After two years of zoom calls and teaching themselves to code in R, a statistical programming language, Ali Marandi Ghoddousi and his fellow students developed a technique that could streamline the painstaking work of identifying, mapping, and analyzing cells. Dubbed SCAMPR— for single-cell automated multiplex pipeline for RNA quantification and spatial mapping— this method automates the identification of different cell types by analyzing their levels of gene expression and where they are located in a tissue section.

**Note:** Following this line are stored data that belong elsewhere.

Lemma both_pages : high_half (low_half 0 (offered mod 2 ^ 32)) (offered / 2 ^ 32) = offered.
Proof.
  pose proof offered_range. rewrite <- (halves offered) at 3 by done. unfold u32. rewrite Z.shiftr_div_pow2 by lia.
  by rewrite (Z.mod_small (offered / 2 ^ 32)) by (split; [apply Z.div_pos; lia|apply Z.div_lt_upper_bound; lia]).
Qed.

(** The device after both pages of features are accepted. *)
Definition agreed_dev (md : Z -> list Z) : dev := mk_dev md 0x0B 0 0 0 0 false 0 1 1 offered.

Lemma agree_features md m s :
  configured (reset_dev md) m s ->
  let s1 := mmio_write 0x14 0 s in
  let s2 := mmio_write REG_GUEST_FEAT (mmio_read REG_DEVICE_FEAT s1) (mmio_write 0x24 0 s1) in
  let s3 := mmio_write 0x14 1 s2 in
  let s4 := mmio_write REG_GUEST_FEAT (mmio_read REG_DEVICE_FEAT s3) (mmio_write 0x24 1 s3) in
  configured (agreed_dev md) m (mmio_write REG_STATUS 0x0B s4).
Proof.
  intros Hc. cbv zeta. erewrite feat_read; [|configure_all Hc]. erewrite feat_read; [|configure_all Hc].
  eassert (agreed_dev md = _) as ->; [|configure_all Hc].
  unfold agreed_dev, reset_dev. registers. by rewrite both_pages.
Qed.

Lemma init_modern_ready md m s :
  configured (reset_dev md) m s -> virtio_present s = true -> 0 <= vq_space < 2 ^ 44 ->
  rings_set s (init_modern s) /\ configured (live_dev md 0x0F 1 offered) m (init_modern s).
Proof.
  intros Hc Hp Hv. pose proof (agree_features md m s Hc) as Ha. unfold init_modern. cbv zeta in *.
  set (s5 := mmio_write REG_STATUS 0x0B _) in *.
  erewrite features_ok; [|exact Ha|done|done]. rewrite queue_large by (by destruct Ha). split; [by split_and!|].
  eassert (live_dev md 0x0F 1 offered = _) as ->; [|configure_all Ha].
  unfold live_dev, agreed_dev. registers. change (desc _) with vq_space. change (avail _) with (vq_space + 16 * 16). change (used _) with (vq_space + 4096).
  by rewrite !halves by lia.
Qed.

Lemma plain_low f : plain (f mod 2 ^ 32).
Proof. split_and!; by rewrite Z.mod_pow2_bits_high by lia. Qed.

Lemma init_ready buffer s : layout buffer -> booted s -> plain offered ->
  ready (ata_init s) /\ (forall x, disk_of (ata_init s) x = disk_of s x) /\ ram (hw (ata_init s)) = ram (hw s).
Proof.
  intros [[Ha Hv] _ _ _] [B1 B2 B3 B4 [B5 B6] B7] Hpl. pose proof slot_range. unfold ata_init. rewrite (probe_found probe_count 0 s B1) by lia.
  cbn [virtio_present negb]. cbv zeta. set (s0 := mk_virtio base true _ _ _ _ _). set (s4 := mmio_write REG_STATUS 3 _).
  assert (configured (reset_dev (disk_of s)) (ram (hw s)) s4) as Hc.
  { assert (configured (view (hw s)) (ram (hw s)) s0) as H0c by done.
    eassert (reset_dev (disk_of s) = _) as ->; [|unfold s4; configure_all H0c]. done. }
  assert (forall s' st p f, rings_set s4 s' -> configured (live_dev (disk_of s) st p f) (ram (hw s)) s' -> Z.testbit st 2 = true -> plain f ->
    ready s' /\ (forall x, disk_of s' x = disk_of s x) /\ ram (hw s') = ram (hw s)) as Hfin.
  { intros s' st p f (R1 & R2 & R3 & R4 & R5) (C1 & C2 & C3 & C4) Hst Hf. split; [|by split; [intros x; unfold disk_of; rewrite C3|]].
    split; rewrite ?C3, ?C4; try done. - unfold dv_live, live_dev. cbn [dv_status dv_ready]. by rewrite Hst. - by rewrite B6, R5. }
  destruct (mmio_read REG_VERSION s4 =? 1).
  - destruct (init_legacy_ready _ _ s4 Hc eq_refl Hv Ha) as [R1 R2]. apply (Hfin _ 7 0 _ R1 R2); [done|apply plain_low].
  - destruct (init_modern_ready _ _ s4 Hc eq_refl Hv) as [R1 R2]. by apply (Hfin _ 15 1 _ R1 R2).
Qed.


(** ** The interface of the file systems *)

Section block.
(** The device is never slower than [delay], which is less than the driver waits. *)
Context (buffer : Z) (fuel delay : nat) (L : layout buffer) (F : (delay <= fuel)%nat) (T : Z.of_nat delay <= TIMEOUT).
Context (prompt : forall lba s n, ready s -> read_turns n lba buffer s \/ write_turns n lba buffer s -> (n <= delay)%nat).

Lemma prompt_read lba s : ready s -> 0 <= lba < 2 ^ 32 -> read_done lba buffer s.
Proof.
  intros R Hl. destruct (virtio_read_ok lba buffer s L R Hl) as (n & Hn & Hok). apply Hok. pose proof (prompt lba s n R (or_introl Hn)). lia.
Qed.

Lemma prompt_write lba s : ready s -> 0 <= lba < 2 ^ 32 -> write_done fuel lba buffer s.
Proof.
  intros R Hl. destruct (virtio_write_ok lba buffer s L R Hl) as (n & Hn & Hok). apply Hok. pose proof (prompt lba s n R (or_intror Hn)). lia.
Qed.

Definition with_buffer (l : list Z) (s : virtio) : virtio := with_hw (set_ram (put_mem (ram (hw s)) buffer l) (hw s)) s.

Lemma with_buffer_ready l s : ready s -> ready (with_buffer l s) /\ disk_of (with_buffer l s) = disk_of s /\ ram (hw (with_buffer l s)) = put_mem (ram (hw s)) buffer l.
Proof.
  intros R. destruct (store_ram (hw s) (put_mem (ram (hw s)) buffer l) (rd_idle _ R)) as (E1 & E2 & E3). pose proof (lo_buffer _ L) as (_ & Hb & _).
  split; [|split; [unfold disk_of; cbn; by rewrite E2|exact E1]].
  destruct R. split; unfold with_buffer; cbn [hw with_hw]; rewrite ?E1, ?E2; try done.
  - by apply put_mem_wf.
  - rewrite put_mem_load by (cbn; apart_lia). done.
  - rewrite put_mem_load by (cbn; apart_lia). done.
Qed.

(** A write that is never served does not return; the laws exclude it. *)
#[export] Instance virtio_device : BlockDevice virtio := {
  ata_is_available := virtio_present;
  ata_read_sector := fun lba buf s =>
    let '(ok, s1) := read_sector (u32 lba) buffer (with_buffer buf s) in (ok, mem_bytes (ram (hw s1)) buffer 512, s1);
  ata_write_sector := fun lba buf s => match write_sector fuel (u32 lba) buffer (with_buffer buf s) with Ret r => r | _ => (false, s) end
}.

#[refine] Definition virtio_laws : BlockDeviceLaws virtio := {|
  bd_limit := capacity;
  bd_ready := ready;
  disk := disk_of
|}.
Proof.
  - pose proof capacity_range. lia.
  - intros s x R Hx. by apply (rd_media _ R).
  - intros s lba buf R Hx _. pose proof capacity_range. destruct (with_buffer_ready buf s R) as (R1 & Ed & _). cbn. rewrite u32_small by lia.
    destruct (prompt_read lba _ R1) as (s' & -> & R' & Hd & Hb & _); [lia|]. rewrite Ed in *.
    rewrite (proj2 (Z.ltb_lt _ _)), Hb by lia. by exists s'.
  - intros s lba buf ok buf' s' R. destruct (with_buffer_ready buf s R) as (R1 & Ed & _). cbn.
    destruct (prompt_read (u32 lba) _ R1 (u32_bound lba)) as (s'' & -> & R' & Hd & _). rewrite Ed in Hd. by intros [= <- <- <-].
  - intros s lba buf R Hx Hb. pose proof capacity_range. destruct (with_buffer_ready buf s R) as (R1 & Ed & Em). cbn. rewrite u32_small by lia.
    destruct (prompt_write lba _ R1) as (s' & -> & R' & Hd & _); [lia|]. rewrite Ed, Em in Hd.
    exists s'. rewrite (proj2 (Z.ltb_lt _ _)) in * by lia. split; [done|]. split; [done|]. intros x. rewrite Hd. cbn [andb]. by rewrite put_mem_bytes.
Defined.
End block.
End driver.

(** ** Example: a device with four sectors that serves a request after two turns *)

Record vsim := mk_vsim { vs_ram : mem; vs_dev : dev; vs_due : nat }.

Definition vs_base : Z := 0x10001000.
(** Version 1 (32) and the event index of notifications (29). *)
Definition vs_offered : Z := 2 ^ 32 + 2 ^ 29.

Definition vs_serve (m : mem) (v : dev) : mem * dev :=
  match decode m v with
  | None => (m, v)
  | Some r =>
      let ok := r_sector r <? 4 in
      let m1 := if ok && (r_type r =? 0) then put_mem m (r_data r) (media v (r_sector r)) else m in
      let m2 := store_le 1 m1 (r_status r) (if ok then 0 else 1) in
      (store_le 2 m2 (dv_used v + 2) (u16 (load_le 2 m (dv_used v + 2) + 1)),
       mk_dev (if ok && (r_type r =? 1) then (fun x => if x =? r_sector r then mem_bytes m (r_data r) 512 else media v x) else media v)
         (dv_status v) (dv_num v) (dv_desc v) (dv_avail v) (dv_used v) (dv_ready v) (u16 (dv_seen v + 1)) (dv_dsel v) (dv_gsel v) (dv_feat v))
  end.

#[export] Instance vsim_machine : Machine vsim := {
  ram := vs_ram;
  set_ram := fun m h => mk_vsim m (vs_dev h) (vs_due h);
  mmio_rd := fun a h =>
    if a =? vs_base then VIRTIO_MAGIC else if a =? vs_base + REG_DEVICE_ID then DEVICE_TYPE_BLOCK
    else if a =? vs_base + REG_VERSION then 2 else if a =? vs_base + REG_QUEUE_NUM_MAX then 64
    else if a =? vs_base + REG_DEVICE_FEAT then (if dv_dsel (vs_dev h) =? 0 then vs_offered mod 2 ^ 32 else vs_offered / 2 ^ 32)
    else if a =? vs_base + REG_STATUS then dv_status (vs_dev h) else 0;
  mmio_wr := fun a x h =>
    if a =? vs_base + REG_QUEUE_NOTIFY then mk_vsim (vs_ram h) (vs_dev h) 2 else mk_vsim (vs_ram h) (dev_write (a - vs_base) x (vs_dev h)) (vs_due h);
  cpu_pause := fun h =>
    match vs_due h with
    | O => h
    | S O => let '(m, v) := vs_serve (vs_ram h) (vs_dev h) in mk_vsim m v 0
    | S k => mk_vsim (vs_ram h) (vs_dev h) k
    end
}.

“SCAMPR sprang out of necessity, essentially,” says Ali Marandi Ghoddousi. “We used these multiplex fluorescent in-situ techniques in our lab for our experiments and realized that there wasn’t really a good method to analyze the data that we were getting back.” The method that the students created could speed up research by taking out the manual labor involved. “With SCAMPR, it is more than 90% automated,” notes Dr. Levitt.
Measuring mRNA
SCAMPR can also detect multiple genes that might appear in a cell together. “We will be able to measure gene expression to determine what kind of cell it is, and also where the gene expression occurs during our experiments,” says Ali Marandi Ghoddousi.
A few automated programs can do this as well, but most look for the mRNA expressed in the cell nucleus. However, the bulk of a cell’s mRNA is found in the cell cytoplasm—the watery internal part of the cell. “With SCAMPR we can identify the mRNA inside the nucleus as well as inside the rest of the cell,” says Ali Marandi Ghoddousi. “Before the invention of SCAMPR, people had attempted to do this by either guessing the boundaries of the cell or using the nucleus of the cell as a starting point and expanding out to estimate the boundary of the entire cell.”
SCAMPR was developed by Ali Marandi Ghoddousi, with Valerie M. Magalong, then a research assistant, with the participation of Anna Kamitakahara, PhD, Assistant Professor of Research at the Keck School of Medicine of USC. According to Ali Marandi Ghoddousi, SCAMPR can be useful for the average lab that wants to experiment with multiplex or high-dimensional in-situ hybridization but doesn’t have access to huge computational power. Some labs around the country have already contacted him expressing interest in the method. A paper describing SCAMPR was published in Cell Reports Methods.